Steve Rubel adopts a Tumbeast, has no more pets
InternetIn a homage to Steve Rubel’s verbosely titled Tumble post, I’m saying Why Adopting A Scorched Earth Policy, Dismantling Two Blogs and Jumping to Tumblr in a Single Weekend May Not Be Such a Good Idea.
Standard Chartered territory
It’s a pun on a bank, and "chartered territory". I thought it was funny.
Firstly, despite its sudden transformation from a nerd site to a meme aggregator for alleged hipsters and teenage girls while I had my back turned, Steve is not the first well known blogger or journalist to move to Tumblr as their platform of choice. Robert Reich, a Chancellor’s Professor of Public Policy at the University of California at Berkeley and whom I have much respect for, has been posting detailed entries on his Tumblr blog for years now. What makes Steve’s move different from the others who preceded him is he’s moved to the platform exclusively.

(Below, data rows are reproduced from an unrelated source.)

(* ===== verification/Crossed.v ===== *)
(** * Aggressive orders: [BookSide::processCrossedOrder]

    [amatch] is the contract: walk the levels from the best price while they
    cross, fill each queue oldest first, drop what is filled completely.  The
    refinement theorem says that [processCrossedOrder] completes and does
    exactly that, with the events in the order of the fills, the aggressor's
    fill, and the trades it expects noted as pending removals. *)

From S2P Require Import Prelude Outcome StdMap Price Common Order L2Level Level Messages BookSide BookSpec Matching.
From S2P Require Import SideRep.

(** ** One step of a fill loop

    [fill_step] on a side that represents a book fills one order of one level
    in place and saves the view; the loops of Crossed.v and TradeSide.v iterate
    it.  [cursor] is their loop invariant on the nodes still to be visited. *)

(** The aggregated view of the concrete side is that of the book. *)
Lemma rep_l2_side m s A : side_rep m s A -> l2_side s = l2_view A.
Proof.
  intros [_ HL _ _]. unfold l2_side, l2_view.
  induction HL as [|[k l] [k' os] L A [E Hl] H IH]; [done|].
  simpl in E; subst. rewrite !fmap_cons, IH. simpl. do 2 f_equal.
  apply (ls_quantity _ _ _ Hl).
Qed.

(** The store may change away from the nodes of the side. *)
Lemma rep_frame m m' s A :
  side_rep m s A -> (next m <= next m')%positive ->
  (forall p, p ∈ (cells (levels_ s)).*2 -> heap m' !! p = heap m !! p) -> side_rep m' s A.
Proof.
  intros [Hc HL Hf Hok] Hn Heq. split; try done. by eapply flat_frame.
Qed.

(** The pointers of a side are below the supply, so a new one is not among
    them. *)
Lemma rep_pointer_fresh m s A p :
  side_rep m s A -> p ∈ (cells (levels_ s)).*2 -> (p < next m)%positive.
Proof.
  intros [_ _ Hf _] ([n q] & -> & Hin)%list_elem_of_fmap.
  pose proof (fr_fresh _ _ _ _ Hf) as H. rewrite Forall_forall in H. by apply H in Hin as [_ ?].
Qed.

(** Every node of a side points to an order of that side. *)
Lemma rep_pointer m s A p :
  side_rep m s A -> p ∈ (cells (levels_ s)).*2 ->
  exists o, heap m !! p = Some o /\ o ∈ resting A /\ Order.is_sell o = is_sell_ s.
Proof.
  intros [_ _ Hf Hok] ([n q] & -> & Hin)%list_elem_of_fmap.
  pose proof (fr_heap _ _ _ _ Hf) as Hh.
  apply list_elem_of_lookup in Hin as [i Hi].
  destruct (Forall2_lookup_l _ _ _ _ _ Hh Hi) as (o & Ho & Hp). simpl in Hp.
  apply list_elem_of_lookup_2 in Ho. exists o. split_and!; [done..|].
  unfold resting in Ho. apply list_elem_of_bind in Ho as ([k os] & Ho & Hk).
  pose proof (bk_levels _ _ Hok) as Hl. rewrite Forall_forall in Hl.
  pose proof (lv_orders _ _ (Hl _ Hk)) as Hos. rewrite Forall_forall in Hos.
  by apply Hos.
Qed.

(** An order of the other side is not in this side's nodes. *)
Lemma rep_not_pointer m s A p o :
  side_rep m s A -> heap m !! p = Some o -> Order.is_sell o <> is_sell_ s ->
  p ∉ (cells (levels_ s)).*2.
Proof.
  intros Hrep Hp Hne Hin. destruct (rep_pointer _ _ _ _ Hrep Hin) as (o' & Hp' & _ & Hs).
  congruence.
Qed.

(** ** What the fill loops leave alone *)

(** The queue grows by [q]. *)
Record saves (q : L2SnapshotSideQue) (s s' : BookSide) : Prop := {
  sv_is_sell : is_sell_ s' = is_sell_ s;
  sv_comp : comp_ s' = comp_ s;
  sv_queue : l2_snap_queue_ s' = l2_snap_queue_ s ++ q;
  sv_add : pending_liq_add_qty_ s' = pending_liq_add_qty_ s }.

Lemma saves_refl s : saves [] s s.
Proof. split; [done..| |done]. by rewrite app_nil_r. Qed.
(* ===== verification/Format.v ===== *)
(** * Printing (the [operator<<] of order.cpp, level.cpp and book_side.cpp)

    Streams print an [int] in decimal and, under [std::fixed] and
    [std::setprecision(2)], a double as the decimal number with two places
    nearest to its exact value, ties going to the even last digit. *)

From S2P Require Import Prelude Outcome StdMap Price Common Order L2Level Level BookSide.
From Stdlib Require Import SpecFloat.

(** [n / d] rounded to the nearest integer, ties to even. *)
Definition div_half_even (n d : Z) : Z :=
  let q := n / d in
  match 2 * (n mod d) ?= d with
  | Lt => q
  | Gt => q + 1
  | Eq => if Z.even q then q else q + 1
  end.

(** A finite double's magnitude in hundredths. *)
Definition hundredths (m : positive) (e : Z) : Z :=
  if 0 <=? e then Zpos m * 2 ^ e * 100 else div_half_even (Zpos m * 100) (2 ^ (- e)).

Definition two_digits (z : Z) : string := pretty (z / 10) +:+ pretty (z mod 10).

Definition print_fixed2 (f : spec_float) : string :=
  let sign (s : bool) := if s then "-" else "" in
  match f with
  | S754_nan => "nan"
  | S754_infinity s => sign s +:+ "inf"
  | S754_zero s => sign s +:+ "0.00"
  | S754_finite s m e =>
      let c := hundredths m e in
      sign s +:+ pretty (c / 100) +:+ "." +:+ two_digits (c mod 100)
  end.

Definition endl : string := String (Ascii.Ascii false true false true false false false false) EmptyString.

Definition print_price (p : Price) : string := print_fixed2 (bits p).

Definition print_Order (o : Order) : string :=
  "[" +:+ pretty (Order.odid o) +:+ ", " +:+ pretty (Order.quantity o) +:+ "@" +:+
  print_price (Order.price o) +:+ "]".

Definition print_L2PriceLevel (l : L2PriceLevel) : string :=
  "L2: " +:+ pretty (L2Level.quantity l) +:+ "@" +:+ print_price (L2Level.price l) +:+ endl.

Fixpoint print_orders (m : Store) (os : OrderList) : outcome string :=
  match os with
  | [] => Ok ""
  | (_, p) :: os => o ← deref m p; rest ← print_orders m os; Ok (print_Order o +:+ rest)
  end.

Definition print_L3PriceLevel (m : Store) (l : L3PriceLevel) : outcome string :=
  os ← print_orders m (Level.orders l);
  Ok ("L3: " +:+ pretty (Level.quantity l) +:+ "@" +:+ print_price (Level.price l) +:+ endl +:+
      "Orders:(" +:+ os +:+ ")" +:+ endl).

Fixpoint print_levels (m : Store) (tag : string) (ls : list (Price * L3PriceLevel))
    : outcome string :=
  match ls with
  | [] => Ok ""
  | (_, l) :: ls =>
      t ← print_L3PriceLevel m l; rest ← print_levels m tag ls; Ok (tag +:+ t +:+ rest)
  end.

(** Asks from the worst price to the best, bids from the best to the worst. *)
Definition print_BookSide (m : Store) (s : BookSide) : outcome string :=
  if is_sell_ s then print_levels m "A " (rev (levels_ s))
  else print_levels m "B " (levels_ s).

Example print_97_23 : print_price (pxf 9723 100) = "97.23".
Proof. vm_compute. reflexivity. Qed.
Example print_104 : print_price (px 104) = "104.00".
Proof. vm_compute. reflexivity. Qed.
(** Conservation over the whole book. *)
Lemma amatch_conservation b price r A :
  0 <= r -> Forall order_sane (resting A) ->
  0 <= amatch_rest b price r A <= r /\
  total_of A - total_of (amatch_book b price r A) = r - amatch_rest b price r A /\
  zsum snd (amatch_fills b price r A) = r - amatch_rest b price r A /\
  Forall (fun ox : Order * Z => 0 <= ox.2) (amatch_fills b price r A).
Proof.
  revert r. induction A as [|[k os] A IH]; intros r Hr Hs.
  { simpl. split_and!; try done; lia. }
  rewrite resting_cons in Hs. apply Forall_app in Hs as [Hs1 Hs2].
  destruct ((0 <? r) && crosses b k price) eqn:E.
  - apply andb_true_iff in E as [Hpos%Z.ltb_lt Hc]. rewrite amatch_cons by done. cbn [fst snd].
    pose proof (afill_rest_bounds r os Hr Hs1). pose proof (afill_conservation r os) as [E1 E2].
    destruct (IH (afill_rest r os)) as (I1 & I2 & I3 & I4); [lia|done|].
    rewrite total_of_app, total_of_cons, zsum_app.
    assert (total_of (keep_level k (survivors (afill_orders r os))) = total (afill_orders r os)) as ->.
    { unfold total_of. rewrite resting_keep_level. apply survivors_total. }
    split_and!; try lia. apply Forall_app; split; [by apply afill_fills_nonneg|done].
  - rewrite amatch_stop by done. cbn [fst snd]. split_and!; try done; simpl; lia.
Qed.

Lemma filled_at_le p fills :
  Forall (fun ox : Order * Z => 0 <= ox.2) fills -> 0 <= filled_at p fills <= zsum snd fills.
Proof.
  induction 1 as [|[o x] fills Hx H IH]; [done|]. rewrite filled_at_cons, zsum_cons.
  simpl in *. destruct (peq (Order.price o) p); lia.
Qed.

(** ** [addPendingLiqRemoveQty] after an uncrossing *)

Lemma addPendingLiqRemoveQty_rep b fills : forall s,
  Forall (fun ox : Order * Z => 0 <= ox.2) fills -> counts_ok (pending_liq_remove_qty_ s) ->
  (forall p, count plt p (pending_liq_remove_qty_ s) + zsum snd fills <= INT_MAX) ->
  exists pr, addPendingLiqRemoveQty s (exec_events b fills) = Ok (with_pending_remove s pr) /\
    counts_ok pr /\
    forall p, count plt p pr = count plt p (pending_liq_remove_qty_ s) + filled_at p fills.
Proof.
  induction fills as [|[o x] fills IH]; intros s Hn Hc Hroom.
  { exists (pending_liq_remove_qty_ s). split; [by destruct s|]. split; [done|].
    intros p. rewrite filled_at_nil. lia. }
  apply Forall_cons in Hn as [Hx Hn]. simpl in Hx. pose proof (zsum_nonneg snd fills Hn) as Hz.
  rewrite zsum_cons in Hroom. cbn [snd] in Hroom.
  destruct (map_add_ok (Order.price o) x (pending_liq_remove_qty_ s)) as (pr & Hadd & Hsort & Hpr).
  { pose proof (proj2 Hc (Order.price o)). specialize (Hroom (Order.price o)). range. }
  destruct (IH (with_pending_remove s pr)) as (pr' & Hrun & Hc' & Hpr'); [done|..].
  - split; [by apply Hsort, Hc|]. intros p. simpl. rewrite Hpr.
    pose proof (proj2 Hc p). specialize (Hroom p). destruct (peq _ p); lia.
  - intros p. simpl. rewrite Hpr. specialize (Hroom p). destruct (peq _ p); lia.
  - exists pr'. rewrite exec_events_cons. cbn [addPendingLiqRemoveQty Common.event Common.price Common.quantity].
    rewrite bool_decide_eq_true_2 by done. rewrite Hadd, bind_ok, Hrun.
    split_and!; [by destruct s|done|]. intros p. rewrite Hpr', filled_at_cons. simpl.
    rewrite Hpr. lia.
Qed.

(** ** The two sides in one store *)

Lemma sides_with_side bk b s c :
  sides_ (with_side bk b s) c = if Bool.eqb c b then s else sides_ bk c.
Proof. by destruct b, c. Qed.

Lemma sides_with_store bk m c : sides_ (with_store bk m) c = sides_ bk c.
Proof. by destruct c. Qed.

Lemma store_with_side bk b s : store_ (with_side bk b s) = store_ bk.
Proof. by destruct b. Qed.

#[export] Hint Rewrite sides_with_side sides_with_store store_with_side : ob.

(** Replacing one side, the store and the book that side holds. *)
Lemma book_rep_set bk B b m s A :
  book_rep bk B -> side_rep m s A -> is_sell_ s = b -> live A ->
  counts_ok (pending_liq_remove_qty_ s) ->
  side_rep m (sides_ bk (negb b)) (B (negb b)) ->
  book_rep (with_side (with_store bk m) b s) (set_book B b A).
Proof.
  intros [H1 H2 H3 H4] Hrep Hb Hl Hc Hother. unfold set_book. split; intros c;
    rewrite ?store_with_side, ?sides_with_side, ?sides_with_store;
    (destruct (Bool.eqb c b) eqn:E; [apply eqb_prop in E as ->; done|]); try done.
  simpl. replace c with (negb b); [done|]. by destruct b, c.
Qed.

(** An order [agg] of side [b] that is not in the book yet. *)
Record aggressor (bk : SmartOrderBook) (b : bool) (agg : OrderPtr) (a : Order) : Prop := {
  ag_heap : heap (store_ bk) !! agg = Some a;
  ag_side : Order.is_sell a = b;
  ag_sane : order_sane a;
  ag_fresh : (agg < next (store_ bk))%positive;
  ag_out : agg ∉ (cells (levels_ (sides_ bk b))).*2 }.

Lemma pending_room_of s A :
  counts_ok (pending_liq_remove_qty_ s) -> Forall order_sane (resting A) -> room_for s A ->
  pending_room s A.
Proof.
  intros [_ Hc] Hs Hroom. unfold pending_room. apply Forall_forall. intros [k os] Hin.
  specialize (Hc k). specialize (Hroom k). simpl. split; [lia|].
  assert (total os <= total_of A); [|lia].
  apply list_elem_of_split in Hin as (A1 & A2 & ->).
  rewrite resting_app, resting_cons in Hs.
  apply Forall_app in Hs as [Hs1 Hs]. apply Forall_app in Hs as [_ Hs2].
  rewrite total_of_app, total_of_cons. unfold total_of.
  pose proof (total_nonneg _ Hs1). pose proof (total_nonneg _ Hs2). lia.
Qed.

(** Nothing crosses: the guard of the code and the contract agree. *)
Lemma not_crossed_match m s A price r :
  side_rep m s A -> bookCrossedWithPrice s price = false ->
  amatch (is_sell_ s) price r A = (A, [], r).
Proof.
  intros Hrep E. destruct A as [|[k os] A]; [done|]. apply amatch_stop.
  rewrite (crosses_concrete _ _ _ _ _ _ Hrep) in E. by rewrite E, andb_false_r.
Qed.

(** The counts after a match. *)
Lemma crossed_counts agg fills t q a m s m' s' :
  crossed_done agg fills t q a m s m' s' -> counts_ok (pending_liq_remove_qty_ s) ->
  Forall (fun ox : Order * Z => 0 <= ox.2) fills ->
  (forall p, count plt p (pending_liq_remove_qty_ s) + zsum snd fills <= INT_MAX) ->
  counts_ok (pending_liq_remove_qty_ s').
Proof.
  intros Hd [Hs Hc] Hn Hroom. split; [by eapply cd_sorted|]. intros p.
  rewrite (cd_pending _ _ _ _ _ _ _ _ _ Hd). pose proof (filled_at_le p _ Hn).
  specialize (Hc p). specialize (Hroom p). lia.
Qed.

Lemma book_rep_ext bk B B' : (forall c, B c = B' c) -> book_rep bk B -> book_rep bk B'.
Proof. intros E [H1 H2 H3 H4]. split; try done; intros c; by rewrite <- E. Qed.

(** Replacing the pending removals of a side. *)
Lemma book_rep_pending_remove bk B b pr :
  book_rep bk B -> counts_ok pr ->
  book_rep (with_side bk b (with_pending_remove (sides_ bk b) pr)) B.
Proof.
  intros [H1 H2 H3 H4] Hc. split; try done; intros c;
    rewrite ?store_with_side, ?sides_with_side;
    (destruct (Bool.eqb c b) eqn:E; [apply eqb_prop in E as ->; try done|done]).
  - by apply rep_pending_remove.
  - simpl. apply H2.
Qed.

Lemma book_rep_pending_add bk B b pa :
  book_rep bk B -> book_rep (with_side bk b (with_pending_add (sides_ bk b) pa)) B.
Proof.
  intros [H1 H2 H3 H4]. split; try done; intros c;
    rewrite ?store_with_side, ?sides_with_side;
    (destruct (Bool.eqb c b) eqn:E; [apply eqb_prop in E as ->; try done|done]).
  - by apply rep_pending_add.
  - simpl. apply H2.
  - simpl. apply H4.
Qed.

Lemma negb_neq b : negb b <> b.
Proof. by destruct b. Qed.

Lemma sides_other bk b s : sides_ (with_side bk (negb b) s) b = sides_ bk b.
Proof. by destruct b. Qed.

Lemma sides_other_neg bk b s : sides_ (with_side bk b s) (negb b) = sides_ bk (negb b).
Proof. by destruct b. Qed.

Lemma sides_same bk b s : sides_ (with_side bk b s) b = s.
Proof. by destruct b. Qed.

(** What the pending quantities of both sides become. *)
Record noted (fills : list (Order * Z)) (bk bk' : SmartOrderBook) : Prop := {
  nt_count : forall c p, count plt p (pending_liq_remove_qty_ (sides_ bk' c)) =
    count plt p (pending_liq_remove_qty_ (sides_ bk c)) + filled_at p fills;
  nt_add : forall c,
    pending_liq_add_qty_ (sides_ bk' c) = pending_liq_add_qty_ (sides_ bk c) }.

Lemma noted_refl bk : noted [] bk bk.
Proof. split; [|done]. intros c p. rewrite filled_at_nil. lia. Qed.

(** Side [b] of [bk] becomes [so], the other one [s']. *)
Lemma noted_sides fills bk b m' so s' :
  (forall p, count plt p (pending_liq_remove_qty_ so) =
    count plt p (pending_liq_remove_qty_ (sides_ bk b)) + filled_at p fills) ->
  pending_liq_add_qty_ so = pending_liq_add_qty_ (sides_ bk b) ->
  (forall p, count plt p (pending_liq_remove_qty_ s') =
    count plt p (pending_liq_remove_qty_ (sides_ bk (negb b))) + filled_at p fills) ->
  pending_liq_add_qty_ s' = pending_liq_add_qty_ (sides_ bk (negb b)) ->
  noted fills bk (with_side (with_side (with_store bk m') (negb b) s') b so).
Proof. intros. split; intros c; destruct b, c; simpl in *; done. Qed.

(** One side changes, with the same pending quantities. *)
Lemma noted_aux fills bk bk' b m s :
  noted fills bk bk' -> same_aux (sides_ bk' b) s ->
  noted fills bk (with_side (with_store bk' m) b s).
Proof.
  intros [H1 H2] [_ _ _ Hr Ha]. split; intros c; specialize (H1 c); specialize (H2 c);
    destruct b, c; simpl in *; rewrite ?Hr, ?Ha; done.
Qed.

Lemma uncross_idle bk B b agg a :
  book_rep bk B -> aggressor bk b agg a ->
  bookCrossedWithPrice (sides_ bk (negb b)) (Order.price a) = false ->
  let r := amatch (negb b) (Order.price a) (rem a) (B (negb b)) in
  uncross bk b (Order.price a) agg = Ok (bk, exec_events (negb b) r.1.2) /\
  book_rep bk (set_book B (negb b) r.1.1) /\ aggressor bk b agg (fill a (rem a - r.2)) /\
  noted r.1.2 bk bk.
Proof.
  intros Hbk Hag E. pose proof (not_crossed_match _ _ _ _ (rem a) (br_side _ _ Hbk (negb b)) E) as En.
  rewrite (br_is_sell _ _ Hbk) in En. cbv zeta. rewrite En. cbn [fst snd].
  rewrite Z.sub_diag, fill_0. unfold uncross. rewrite E. split_and!; [done| |done|apply noted_refl].
  eapply book_rep_ext; [|exact Hbk]. intros c. unfold set_book.
  destruct (Bool.eqb c (negb b)) eqn:Ec; [|done]. by apply eqb_prop in Ec as ->.
Qed.

Lemma uncross_rep bk B b agg a :
  book_rep bk B -> aggressor bk b agg a ->
  room_for (sides_ bk b) (B (negb b)) -> room_for (sides_ bk (negb b)) (B (negb b)) ->
  let r := amatch (negb b) (Order.price a) (rem a) (B (negb b)) in
  exists bk',
    uncross bk b (Order.price a) agg = Ok (bk', exec_events (negb b) r.1.2) /\
    book_rep bk' (set_book B (negb b) r.1.1) /\
    aggressor bk' b agg (fill a (rem a - r.2)) /\ noted r.1.2 bk bk'.
Proof.
  intros Hbk Hag Hroom1 Hroom2. cbv zeta.
  destruct (bookCrossedWithPrice (sides_ bk (negb b)) (Order.price a)) eqn:E;
    [|by exists bk; apply uncross_idle].
  pose proof Hbk as [Hrep Hsell Hlive Hcnt]. pose proof Hag as [Ha Hside Hsane Hfresh Hout].
  pose proof (rep_resting_sane _ _ _ (Hrep (negb b))) as Hsos.
  destruct (processCrossedOrder_rep (store_ bk) (sides_ bk (negb b)) (B (negb b)) agg a)
    as (m' & s' & Hrun & [Hrep' Hlive' Hd]).
  { split; try done; [rewrite Hsell, Hside; by destruct b|by apply pending_room_of]. }
  rewrite Hsell in *. pose proof (rem_nonneg a Hsane) as Hr.
  destruct (amatch_conservation (negb b) (Order.price a) (rem a) (B (negb b)))
    as (Hrest & Htot & Hz & Hnn); [lia|done|].
  assert (0 <= total_of (amatch_book (negb b) (Order.price a) (rem a) (B (negb b)))) as Htot'.
  { exact (total_nonneg _ (rep_resting_sane _ _ _ Hrep')). }
  destruct (addPendingLiqRemoveQty_rep (negb b) _ (sides_ bk b) Hnn (Hcnt b)) as (pr & Hadd & Hpr & Hcount).
  { intros p. specialize (Hroom1 p). lia. }
  assert (counts_ok (pending_liq_remove_qty_ s')) as Hc'.
  { eapply crossed_counts; [exact Hd|apply Hcnt|exact Hnn|].
    intros p. specialize (Hroom2 p). lia. }
  pose proof (cd_keeps _ _ _ _ _ _ _ _ _ Hd) as Hk. rewrite Hsell in Hk.
  assert (side_rep m' (sides_ bk b) (B b)) as Hown.
  { eapply rep_keeps_others; [apply Hrep| |exact Hk|by intros p [= <-]].
    rewrite Hsell. by destruct b. }
  pose proof (sv_is_sell _ _ _ (cd_saves _ _ _ _ _ _ _ _ _ Hd)) as Hs'. rewrite Hsell in Hs'.
  assert (book_rep (with_side (with_store bk m') (negb b) s')
    (set_book B (negb b) (amatch_book (negb b) (Order.price a) (rem a) (B (negb b))))) as Hbk1.
  { apply book_rep_set; try done. by rewrite negb_involutive. }
  eexists. split_and!.
  - unfold uncross. rewrite E, Hrun, bind_ok, sides_other, sides_with_store, Hadd, bind_ok. done.
  - pose proof (book_rep_pending_remove _ _ b pr Hbk1 Hpr) as H.
    by rewrite sides_other, sides_with_store in H.
  - split; rewrite ?store_with_side, ?sides_same; simpl.
    + by apply Hd.
    + done.
    + apply fill_sane; [done|lia].
    + destruct Hk as [-> _]. done.
    + done.
  - apply noted_sides; [exact Hcount|done|apply Hd|apply (cd_saves _ _ _ _ _ _ _ _ _ Hd)].
Qed.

In his justification post, Steve claims he did this because "Tumblr is a truly unique hybrid" of many other media spheres such as blogs, traditional media and social media, and that essentially it gives him the best social bang for his buck.
It’s highly social, with an incredibly engaged community and connective tissue to the aforementioned hubs. It offers most of the benefits of the large blog platforms (eg Owned media). And, last but not least, it is being used by dozens of traditional and tradigital [sic] media brands like TNW and Sports Blog Nation.
He does have a point. Mmm, pointy. I’ve had a Tumblr account since 2007 (used on and off!) and think it could teach traditional blog platform UI designers a thing or two. I like how easy it is to add entries to my favourites, and reblog something I find interesting. Frankly, I was so happy someone had the guts to rethink how blogs work, nobody had really done that since Radio.
I still have my own site though!
We could discuss the reliability issues that have plagued the site worse than Twitter in 2007 and have sparked their own memes. Ah Richard Dawkins, if only you knew what you’d be unleashing with that term! My favourites of his works are Climbing Mount Improbable and The Blind Watchmaker, but The Selfish Gene was also a delightfully thought provoking tome. But I digress!
What’s most troubling about this move however is Tumblr is a silo. The real reason Steve didn’t import his previous two blogs into Tumblr is because he couldn’t. If he changes his mind in the future, he can’t export [easily] either. To leave comments, you need to be in the Tumblr silo yourself. All these may seem like acceptable opportunity costs for access to a site that puts the dated UI of WordPress to shame, but what about the future?
His justification for deleting his previous two blogs bordered on the surreal!
I want to make it easy for Google. The only way to do so was to scorch the earth. Anything more will confuse it. I want one site to earn the +1s, not three.
So he was willing to contribute to the digital dark age, destroy hundreds of links and further give fuel to the traditional media folk who claim the internet is too transient a medium to be taken seriously, so maybe he can game (I’m sorry, “SEO”) the current dominant search engine? I’m assuming he has local backups of his blog, but what about those of us who commented on his words in the past? What about those who cited him in research papers? At best it sounds short sighted, at worst irresponsible.
Ruben the Buzzkill to Ruben the Crackpot
Forgive me for sounding a little like a conspiracy theorist, but I can’t shake the feeling there’s something else going on here. The cost of hosting a static version of a blog archive thesedays is a pittance, and I haven’t seen any convincing evidence that having multiple sites "confuses" search engines; if anything I’ve seen more of the opposite.
I described the situation to a bloke at uni, and his immediate response was "so Tumblr gave him a wad of cash, did they?" and my old man dismissed the move as someone trying to cover their tracks for some reason, either through threat or enticement from a company or government based on something he said about them. I have no evidence of either of these, but it does seem like an awfully short sighted decision for someone who lives and breathes social media.
Perhaps he’s right and I’m just not forward thinking enough to see the big picture; I wouldn’t put it past me! Heck I’m even following him on Tumblr now. I wish him luck, and even more than I’m wrong!